Posted: 23 februarie 2019 by admin

For years, in the HR area there was a trend to try to help the other departments; sometimes quite far from the area of the department and employees’ needs, but more from the HR people need to feel useful.

Were thus taken ideas from psychology (elements of memory, concentration, communication, role play , personality or intelligence questionnaires),  management  ideas  (types of management, leadership, mentoring ), marketing ideas (markets types, market trends), to personal frustrations (climbing, parachute jumping , off road) and mixed in a way that the actual employee did not understand anything.

He was invited to all kinds of trainings where a trainer was speaking for hours about all the above and many more, all in the name of the employee’s personal development and the HR’s desire to feel useful.

What is not understood still in the HR area is that: the market needs, the company needs and employees’ needs are a complex mix worth studied at length and that change does not happen overnight, starting from a course.

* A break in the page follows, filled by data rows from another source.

(** * go-iost: consensus core, transaction pool, key pairs and the tx codec

    A shallow embedding of the parts of the node that the specification
    talks about, together with the properties established of them:

    - [Account]: [NewKeyPair] (package account);
    - [Native]: the [IssueIOST] system ABI (package vm/native);
    - [TxPool]: the pending-transaction pool (package core/new_txpool);
    - [PoB]: block reception and linking (package consensus/pob);
    - [TxCodec]: the generated wire codec of [TxRaw] (package core/tx).

    Conventions.  Go's [int64] and [int] are integers of 64 bits: they are
    modelled in [Z] and [wrap64] is written where the source computes
    with them.  Byte slices and strings are [list byte].  A [nil] pointer
    or a [nil] slice that the source tests for is an [option].  Functions
    that can panic or loop return in [run]. *)

From Stdlib Require Import ZArith List Lia Bool.
From Stdlib.Strings Require Import Byte.
From stdpp Require Import gmap strings list fin_maps sorting pretty.

#[local] Open Scope Z_scope.

(** ** Shared vocabulary *)

(** Go's [error]: the message of [errors.New] or [fmt.Errorf]. *)
Definition error := string.

(** Outcome of a call: a normal return, a run-time panic (nil dereference,
    failed type assertion, slice bound out of range), or a loop that did
    not finish within the recursion budget. *)
Inductive run (A : Type) : Type :=
| Done (a : A)
| Panic
| OutOfFuel.
Arguments Done {A} a.
Arguments Panic {A}.
Arguments OutOfFuel {A}.

#[global] Instance run_ret : MRet run := fun A a => Done a.

#[global] Instance run_bind : MBind run := fun A B k m =>
  match m with
  | Done a => k a
  | Panic => Panic
  | OutOfFuel => OutOfFuel
  end.

(** Two's complement reduction to 64 bits, as every [int64] operation does. *)
Definition wrap64 (z : Z) : Z := (z + 2 ^ 63) mod 2 ^ 64 - 2 ^ 63.

Definition int64_range (z : Z) : Prop := - 2 ^ 63 <= z < 2 ^ 63.

Lemma wrap64_id z : int64_range z -> wrap64 z = z.
Proof.
  unfold int64_range, wrap64. intros H.
  rewrite Z.mod_small by lia. lia.
Qed.

Lemma wrap64_range z : int64_range (wrap64 z).
Proof.
  unfold int64_range, wrap64.
  pose proof (Z.mod_pos_bound (z + 2 ^ 63) (2 ^ 64) ltac:(lia)). lia.
Qed.

(** ** Package account *)

Module Account.

Section WithCrypto.

(** [crypto.Algorithm] and its methods live in package crypto; here they
    are what [NewKeyPair] is given.  [GenSeckey] draws from the system's
    randomness, which is the [Entropy] argument. *)
Context {Algorithm : Type} `{EqDecision Algorithm}.
Variables (Secp256k1 Ed25519 : Algorithm).
Variable Entropy : Type.
Variable GenSeckey : Algorithm -> Entropy -> list byte.
Variable GetPubkey : Algorithm -> list byte -> list byte.

Record KeyPair : Type := mkKeyPair {
  kp_Algorithm : Algorithm;
  Pubkey : list byte;
  Seckey : list byte
}.

(** [NewKeyPair(seckey, algo)]; a [nil] [seckey] is [None]. *)
Definition NewKeyPair (rnd : Entropy) (seckey : option (list byte))
    (algo : Algorithm) : KeyPair + error :=
  let seckey :=
    match seckey with
    | None => GenSeckey algo rnd
    | Some sk => sk
    end in
  if (negb (Nat.eqb (length seckey) 32) && bool_decide (algo = Secp256k1))
     || (negb (Nat.eqb (length seckey) 64) && bool_decide (algo = Ed25519))
  then inr "seckey length error"%string
  else
    let pubkey := GetPubkey algo seckey in
    inl {| kp_Algorithm := algo; Pubkey := pubkey; Seckey := seckey |}.

Definition is_err {A : Type} (r : A + error) : Prop :=
  match r with inr _ => True | inl _ => False end.

(** C10.  For a secret key that is not nil, [NewKeyPair] fails exactly when
    the key is not 32 bytes long under Secp256k1 or not 64 bytes long under
    Ed25519, and otherwise returns the pair of the key and the public key
    derived from it.  For a nil secret key, with a generator that yields 32
    bytes for Secp256k1 and 64 bytes for Ed25519, the call succeeds with the
    generated key and the public key derived from it. *)
Theorem NewKeyPair_spec (rnd : Entropy) (algo : Algorithm)
    (Hdistinct : Secp256k1 <> Ed25519)
    (Hgen_secp : length (GenSeckey Secp256k1 rnd) = 32%nat)
    (Hgen_ed : length (GenSeckey Ed25519 rnd) = 64%nat) :
  (forall sk : list byte,
      (is_err (NewKeyPair rnd (Some sk) algo) <->
         (length sk <> 32%nat /\ algo = Secp256k1) \/
         (length sk <> 64%nat /\ algo = Ed25519)) /\
      (~ is_err (NewKeyPair rnd (Some sk) algo) ->
         NewKeyPair rnd (Some sk) algo =
           inl (mkKeyPair algo (GetPubkey algo sk) sk))) /\
  NewKeyPair rnd None algo =
    inl (mkKeyPair algo (GetPubkey algo (GenSeckey algo rnd))
           (GenSeckey algo rnd)).
Proof.
  split.
  - intros sk. unfold NewKeyPair.
    destruct (Nat.eqb_spec (length sk) 32) as [H32|H32];
      destruct (Nat.eqb_spec (length sk) 64) as [H64|H64];
      repeat case_bool_decide; subst; simpl; split;
      try tauto; try congruence; try lia; intuition congruence.
  - unfold NewKeyPair.
    destruct (decide (algo = Secp256k1)) as [->|Hs];
      [|destruct (decide (algo = Ed25519)) as [->|He]].
    + rewrite Hgen_secp. simpl. case_bool_decide; [congruence | reflexivity].
    + rewrite Hgen_ed. simpl. case_bool_decide; [congruence | reflexivity].
    + repeat case_bool_decide; try congruence.
      rewrite !andb_false_r. reflexivity.
Qed.

End WithCrypto.

(** A concrete instance: two algorithms, a generator of zero bytes, and a
    public key that is the first half of the secret key. *)
Inductive algorithm : Type := ASecp256k1 | AEd25519 | AUnknown.

#[global] Instance algorithm_eq_dec : EqDecision algorithm.
Proof. solve_decision. Defined.

Definition zero_seckey (a : algorithm) (_ : unit) : list byte :=
  match a with
  | ASecp256k1 => repeat x00 32
  | AEd25519 => repeat x00 64
  | AUnknown => []
  end.

Definition half_pubkey (_ : algorithm) (sk : list byte) : list byte :=
  firstn (length sk / 2) sk.

Lemma NewKeyPair_spec_witness :
  (forall sk : list byte,
      (is_err (NewKeyPair ASecp256k1 AEd25519 unit zero_seckey half_pubkey
                 tt (Some sk) AEd25519) <->
         (length sk <> 32%nat /\ AEd25519 = ASecp256k1) \/
         (length sk <> 64%nat /\ AEd25519 = AEd25519)) /\
      (~ is_err (NewKeyPair ASecp256k1 AEd25519 unit zero_seckey half_pubkey
                   tt (Some sk) AEd25519) ->
         NewKeyPair ASecp256k1 AEd25519 unit zero_seckey half_pubkey
           tt (Some sk) AEd25519 =
           inl (mkKeyPair AEd25519 (half_pubkey AEd25519 sk) sk))) /\
  NewKeyPair ASecp256k1 AEd25519 unit zero_seckey half_pubkey tt None AEd25519 =
    inl (mkKeyPair AEd25519
           (half_pubkey AEd25519 (zero_seckey AEd25519 tt))
           (zero_seckey AEd25519 tt)).
Proof.
  apply (NewKeyPair_spec ASecp256k1 AEd25519 unit zero_seckey half_pubkey
           tt AEd25519); [discriminate | reflexivity | reflexivity].
Defined.

End Account.

(** ** Package vm/native: the system ABIs *)

Module Native.

(** A Go [interface{}] argument, by dynamic type. *)
Inductive value : Type :=
| VString (s : string)
| VInt64 (n : Z)
| VBool (b : bool)
| VBytes (bs : list byte).

(** [contract.Cost], the record of the generated contract package. *)
Record Cost : Type := mkCost { Data : Z; Net : Z; CPU : Z }.

(** [contract.Cost0()]: the cost with every component zero. *)
Definition Cost0 : Cost := {| Data := 0; Net := 0; CPU := 0 |}.

Section WithHost.

(** The state database behind [host.Host] belongs to package vm/host: the
    ABI only calls [SetBalance] on it, [Balance] reads an account back. *)
Variable DB : Type.
Variable SetBalance : DB -> string -> Z -> DB.
Variable Balance : DB -> string -> Z.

A different approach to understand these needs is required.

Any beginner in psychology can tell you that no one has the patience to listen to eight hours, or that no one remembers more than 3% of the information after an 8h class. In fact, what happened during that training was merely a demonstration of the HR department that they can make unnecessary and unrequested damage.

Why say that? Because I met as a psychologist and as a coach a lot of people who attended a large amount of courses, trainings, workshops, team buildings, from which all that they remembered was how drunk they all got with the company’s money. When you ask about the training topic, what they remembered about the training or what they think they managed to change after the course you receive no answer. The answers are in the elaborated, clever speech of the HR director, loaded with English phrases, satisfied that he obtained and once spent the department’s allocated budget.

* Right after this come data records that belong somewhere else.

(** * Graph based neutrino reconstruction: a shallow embedding

    The notebook [neutrino_reco.ipynb] reconstructs the momentum of the
    neutrino of a semi-leptonic decay from the lepton four-momentum and the
    missing transverse energy.  Its functions are written once, over
    TensorFlow values, and are evaluated on scalars as well as on batches.
    The embedding keeps that shape: the functions are defined once over an
    interface of arithmetic operations and are then read at

    - IEEE-754 binary64 numbers (Rocq's primitive floats), for one event;
    - batches of such numbers, with broadcasting, for the batch evaluation;
    - dual numbers, for the gradient the optimizer asks for;
    - the real numbers, for the algebra behind the formulas.

    TensorFlow computes in binary32 by default.  The properties below that
    are stated for binary64 rest on the structure of IEEE arithmetic (what
    is NaN, how comparisons and selections treat NaN, which operations are
    exact), not on the width of the significand. *)

From Stdlib Require Import Bool List ZArith Lia Floats Reals Lra.
Import ListNotations.

Set Implicit Arguments.

(** ** The arithmetic interface *)

(** [T] is the type of values and [B] the type of the masks that
    comparisons return and [tf.where] consumes.  Python's integer literals
    enter through [lit]. *)
Class Arith (T B : Type) := {
  lit : Z -> T;
  add : T -> T -> T;
  sub : T -> T -> T;
  mul : T -> T -> T;
  div : T -> T -> T;
  neg : T -> T;
  sqrt : T -> T;
  abs : T -> T;
  leb : T -> T -> B;
  ltb : T -> T -> B;
  where_ : B -> T -> T -> T
}.

(** What IEEE arithmetic adds to the numbers: [np.inf] and
    [tf.math.is_nan]. *)
Class IEEE (T B : Type) := {
  inf : T;
  is_nan : T -> B
}.

(** Shapes.  [shape0 x] is [tf.shape(x)[0]], [take n v] is [v[:n]],
    [assign_prefix v n x] is the value of [v] after [v[:n].assign(x)] and
    [zeros_like] is [tf.zeros_like]. *)
Class Shaped (T : Type) := {
  shape0 : T -> nat;
  take : nat -> T -> T;
  assign_prefix : T -> nat -> T -> T;
  zeros_like : T -> T
}.

Declare Scope tf_scope.
Delimit Scope tf_scope with tf.
Notation "x + y" := (add x y) : tf_scope.
Notation "x - y" := (sub x y) : tf_scope.
Notation "x * y" := (mul x y) : tf_scope.
Notation "x / y" := (div x y) : tf_scope.
Notation "- x" := (neg x) : tf_scope.
Notation "x <= y" := (leb x y) : tf_scope.
Notation "x < y" := (ltb x y) : tf_scope.
Notation "x >= y" := (leb y x) : tf_scope.
Notation "x > y" := (ltb y x) : tf_scope.
Notation "'#' z" := (lit z%Z) (at level 1, format "'#' z") : tf_scope.

(** ** Kinematics and the analytic solver *)

Section Kinematics.
Context {T B : Type} {A : Arith T B}.
Local Open Scope tf_scope.

(** [x ** 2]; [x ** 0.5] is [sqrt]. *)
Definition sq (x : T) : T := x * x.

Definition calc_vy (vx lepx lepy mc sign : T) (save : bool) : T :=
  let s := sqrt (sq mc / #2 * (sq lepx + sq lepy) * (#2 * lepx * vx + sq mc / #2)) in
  let s := if save then where_ (s > #0) s #0 else s in
  (lepx * lepy * vx + lepy * sq mc / #2 + sign * s) / sq lepx.

Definition shift (vx vy metx mety : T) : T :=
  sq (metx - vx) + sq (mety - vy).

Definition get_k (lepx lepy vx vy mc : T) : T :=
  sq mc / #2 + lepx * vx + lepy * vy.

Definition get_pt (px py : T) : T :=
  sqrt (sq px + sq py).

Definition get_h (lepx lepy metx mety mc : T) : T :=
  let k := get_k lepx lepy metx mety mc in
  let leppt := get_pt lepx lepy in
  let metpt := get_pt metx mety in
  sq (leppt * metpt / k).

Definition neutrino_reco_real (lepe lepx lepy lepz vx vy mc : T) : T * T * T :=
  let k := get_k lepx lepy vx vy mc in
  let leppt := get_pt lepx lepy in
  let h := get_h lepx lepy vx vy mc in
  let vzp := k / sq leppt * (lepz + lepe * sqrt (#1 - h)) in
  let vzn := k / sq leppt * (lepz - lepe * sqrt (#1 - h)) in
  let vz := where_ (abs vzp <= abs vzn) vzp vzn in
  (vx, vy, vz).

(** The objective of the fit. *)
Definition opt (vx0 lepx lepy metx mety mc sign : T) : T :=
  let vy := calc_vy vx0 lepx lepy mc sign false in
  shift vx0 vy metx mety.

End Kinematics.

(** ** TensorFlow's gradient: dual numbers

    [optimizer.minimize(loss, var_list=[vx])] differentiates the loss with
    respect to [vx] and hands the gradient to the optimizer.  The loss is
    elementwise in [vx], so the gradient is the derivative of each entry;
    it is computed here by evaluating the same definitions on dual
    numbers. *)

Record dual (T : Type) := Dual { val : T; der : T }.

Unfortunately or fortunately, the personal development, whether we speak of communication, sales coaching and even company development need to be one on one or in group of up to 10 people who meet once a week, several months in a row.

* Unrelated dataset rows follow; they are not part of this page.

Lemma processRecord_frame (o : Z) (r : journalRec) (s : journalWriter * addr) :
  buf (processRecord o r s).2.1 = buf s.1 /\
  file (processRecord o r s).2.1 = file s.1 /\
  off (processRecord o r s).2.1 = off s.1 /\
  path (processRecord o r s).2.1 = path s.1.
Proof.
  destruct s as [wr cand]. unfold processRecord.
  repeat case_match; repeat split.
Qed.

Lemma replayed_frame (s : journalWriter * addr) (recs : list (Z * journalRec)) :
  buf (replayed s recs).1 = buf s.1 /\ file (replayed s recs).1 = file s.1 /\
  off (replayed s recs).1 = off s.1 /\ path (replayed s recs).1 = path s.1.
Proof.
  revert s. induction recs as [|[o r] recs IH]; intros s.
  - repeat split.
  - rewrite replayed_cons.
    destruct (IH (processRecord o r s).2) as (Hb & Hf & Ho & Hp).
    destruct (processRecord_frame o r s) as (Hb' & Hf' & Ho' & Hp').
    simpl in *. rewrite Hb, Hf, Ho, Hp. repeat split; assumption.
Qed.

Lemma replayed_lookups (s : journalWriter * addr) (recs : list (Z * journalRec))
    (a : addr) :
  lookups (replayed s recs).1 !! a = replayLookup (lookups s.1) recs a.
Proof.
  revert s. induction recs as [|[o r] recs IH]; intros [wr cand].
  - reflexivity.
  - rewrite replayed_cons, IH. unfold replayLookup.
    rewrite last_filter_cons.
    destruct (last (filter _ recs)) as [y|]; [reflexivity|].
    unfold processRecord, isChunk. simpl.
    destruct (kind r =? chunkJournalRecKind) eqn:Hc; simpl.
    + destruct (decide (address r = a)) as [Ha|Ha].
      * rewrite decide_True by (split; [reflexivity|assumption]).
        subst a. rewrite lookup_insert_eq. reflexivity.
      * rewrite decide_False by (intros [_ ?]; contradiction).
        rewrite lookup_insert_ne by assumption. reflexivity.
    + destruct (kind r =? rootHashJournalRecKind); reflexivity.
Qed.

Lemma uint64_add_l (a b : Z) : uint64 (uint64 a + b) = uint64 (a + b).
Proof. unfold uint64. apply Zplus_mod_idemp_l. Qed.

Lemma replayed_uncmpSz (s : journalWriter * addr) (recs : list (Z * journalRec)) :
  uint64 (uncmpSz (replayed s recs).1) = uint64 (uncmpSz s.1 + chunkSizes recs).
Proof.
  revert s. induction recs as [|[o r] recs IH]; intros [wr cand].
  - unfold chunkSizes. simpl. rewrite Z.add_0_r. reflexivity.
  - rewrite replayed_cons, IH. unfold chunkSizes.
    rewrite filter_cons. unfold processRecord, isChunk. simpl.
    destruct (kind r =? chunkJournalRecKind) eqn:Hc; simpl.
    + rewrite uint64_add_l. f_equal. lia.
    + destruct (kind r =? rootHashJournalRecKind); reflexivity.
Qed.

Lemma replayed_last (s : journalWriter * addr) (recs : list (Z * journalRec)) :
  (replayed s recs).2 =
    match last (filter (fun x => isRoot x.2 = true) recs) with
    | Some x => address x.2
    | None => s.2
    end.
Proof.
  revert s. induction recs as [|[o r] recs IH]; intros [wr cand].
  - reflexivity.
  - rewrite replayed_cons, IH, last_filter_cons.
    destruct (last (filter _ recs)) as [y|]; [reflexivity|].
    simpl. destruct (decide (isRoot r = true)) as [Hr|Hr].
    + unfold processRecord. pose proof (isRoot_not_chunk r Hr) as Hc.
      unfold isChunk, isRoot in *. rewrite Hc, Hr. reflexivity.
    + unfold processRecord, isRoot in *.
      destruct (kind r =? chunkJournalRecKind); [reflexivity|].
      destruct (kind r =? rootHashJournalRecKind); [contradiction|reflexivity].
Qed.

End ReplayLemmas.

(** ** Create and open *)

Lemma pwrite_at_end (d b : list byte) : pwrite d (blen d) b = d ++ b.
Proof.
  unfold pwrite, blen. rewrite Nat2Z.id, Nat.sub_diag. simpl replicate.
  rewrite app_nil_r, take_ge by lia. rewrite drop_ge by lia.
  rewrite app_nil_r. reflexivity.
Qed.

Lemma osWrite_at_end (f : osFile) (b : list byte) :
  blen b <> 0 -> fclosed f = false -> ffault f (SysWrite b) = None ->
  fpos f = blen (fdata f) ->
  osWrite f b = (blen b, None,
                 mkFile (fdata f ++ b) (blen (fdata f ++ b)) false (ffault f)
                        (flog f ++ [SysWrite b])).
Proof.
  intros Hb Hc Hf Hp. unfold osWrite.
  destruct (blen b =? 0) eqn:H0; zbool; [contradiction|].
  rewrite Hc, Hf, Hp, pwrite_at_end, blen_app. reflexivity.
Qed.

(** [k] rounds of the loop, each appending the batch [b]. *)
Lemma zeroFill_rounds (k : nat) :
  forall (fuel : nat) (size step : Z) (b : list byte) (i : Z) (f : osFile),
    (k < fuel)%nat -> 0 < step -> blen b <> 0 ->
    i + Z.of_nat k * step >= size -> (k <> 0%nat -> i + (Z.of_nat k - 1) * step < size) ->
    fclosed f = false -> ffault f (SysWrite b) = None ->
    fpos f = blen (fdata f) ->
    exists f',
      zeroFill fuel size step b i f = (None, f') /\
      fdata f' = fdata f ++ concat (replicate k b) /\
      fpos f' = blen (fdata f') /\ fclosed f' = false /\ ffault f' = ffault f /\
      flog f' = flog f ++ replicate k (SysWrite b).
Proof.
  induction k as [|k IH]; intros fuel size step b i f Hfuel Hstep Hb Hge Hlt Hc Hf Hp.
  - exists f. destruct fuel as [|fuel]; [lia|]. simpl zeroFill.
    destruct (i <? size) eqn:Hi; zbool; [lia|].
    simpl. rewrite !app_nil_r. repeat split; assumption.
  - destruct fuel as [|fuel]; [lia|]. simpl zeroFill.
    destruct (i <? size) eqn:Hi; zbool; [|specialize (Hlt ltac:(lia)); nia].
    rewrite osWrite_at_end by assumption.
    destruct (IH fuel size step b (i + step)
                (mkFile (fdata f ++ b) (blen (fdata f ++ b)) false (ffault f)
                        (flog f ++ [SysWrite b])))
      as (f' & Hz & Hd & Hp' & Hc' & Hf' & Hl'); try assumption; try reflexivity.
    + lia.
    + lia.
    + intros Hk. specialize (Hlt ltac:(lia)). lia.
    + exists f'. split; [assumption|]. simpl in *.
      split; [rewrite Hd, <- app_assoc; reflexivity|].
      repeat (split; [assumption|]).
      rewrite Hl', <- app_assoc. reflexivity.
Qed.

Lemma concat_replicate_zeros (k n : nat) :
  concat (replicate k (replicate n x00)) = replicate (k * n) x00.
Proof.
  induction k as [|k IH]; [reflexivity|].
  simpl concat. rewrite IH. change (S k * n)%nat with (n + k * n)%nat.
  rewrite replicate_add. reflexivity.
Qed.

Lemma batches : chunkJournalFileSize = 256 * batch /\ 0 < batch.
Proof. split; reflexivity. Qed.

Lemma blen_batch : blen (replicate (Z.to_nat batch) x00) = batch.
Proof.
  unfold blen. rewrite length_replicate. apply Z2Nat.id.
  destruct batches as [_ Hb]. lia.
Qed.

Lemma zeroFill_journal (flt : syscall -> option error) :
  (forall c, flt c = None) ->
  zeroFill (Z.to_nat (chunkJournalFileSize / batch) + 1) chunkJournalFileSize batch
           (replicate (Z.to_nat batch) x00) 0 (mkFile [] 0 false flt [])
  = (None,
     mkFile (replicate (Z.to_nat chunkJournalFileSize) x00) chunkJournalFileSize
            false flt (replicate 256 (SysWrite (replicate (Z.to_nat batch) x00)))).
Proof.
  intros Hflt. destruct batches as [Hsz Hb].
  change (Z.to_nat (chunkJournalFileSize / batch) + 1)%nat with 257%nat.
  destruct (zeroFill_rounds 256 257 chunkJournalFileSize batch
              (replicate (Z.to_nat batch) x00) 0 (mkFile [] 0 false flt []))
    as (f' & Hz & Hd & Hp & Hc & Hf & Hl);
    try reflexivity; try apply Hflt; try lia.
  { rewrite blen_batch. lia. }
  rewrite Hz. clear Hz. destruct f' as [d pos c ft lg]. cbn [fdata fpos fclosed ffault flog] in *.
  subst c ft lg pos. rewrite Hd.
  rewrite app_nil_l, concat_replicate_zeros.
  replace (256 * Z.to_nat batch)%nat with (Z.to_nat chunkJournalFileSize)
    by (rewrite Hsz, Z2Nat.inj_mul by lia; reflexivity).
  unfold blen. rewrite length_replicate, Z2Nat.id by lia. reflexivity.
Qed.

In this way, substantial changes may take place, starting from solving frustrations or personal trauma, streamline personal relationship with: money / time / objectives / resources, to team homogeneity.

An 8 hours training in two days is but a cheap show, where the trainers must believe they are omniscient, given that their profession is of financier or engineer. They seem not to understand at all or too little from the personality questionnaires they buy with big money from companies abroad, translated poorly and eventually applied after an online course or after obtaining their license following a three-day course.

And what you get is a frustrated employee because instead of receiving a raise as he produced good results, he sees the company’s money spent on accommodation, meals, drinks or training companies that stick around too little and go.

In the end, the employee remains with the same problems: overloaded at work, led poorly by a manager who reached a plateau in his professional development, frustrated that he cannot advance any more in his career or that his salary is not enough anymore.

Then I hear him talking about his colleagues who are paid like him, without having the same results, or that he doesn’t have time to spend time with his child as he needs to work too much. He also does not like the fact that he is summoned to meetings that take hours and hours just for the manager to hear himself talk, or that he is asked why he wants to leave at 17.00, or why he would want a raise, doesn’t he understand that there are not sufficient funds for this?

For these real problems there are not yet studies in the HR area, maybe because it would not sound good in English or they do not have a real trainer to deliver a good training.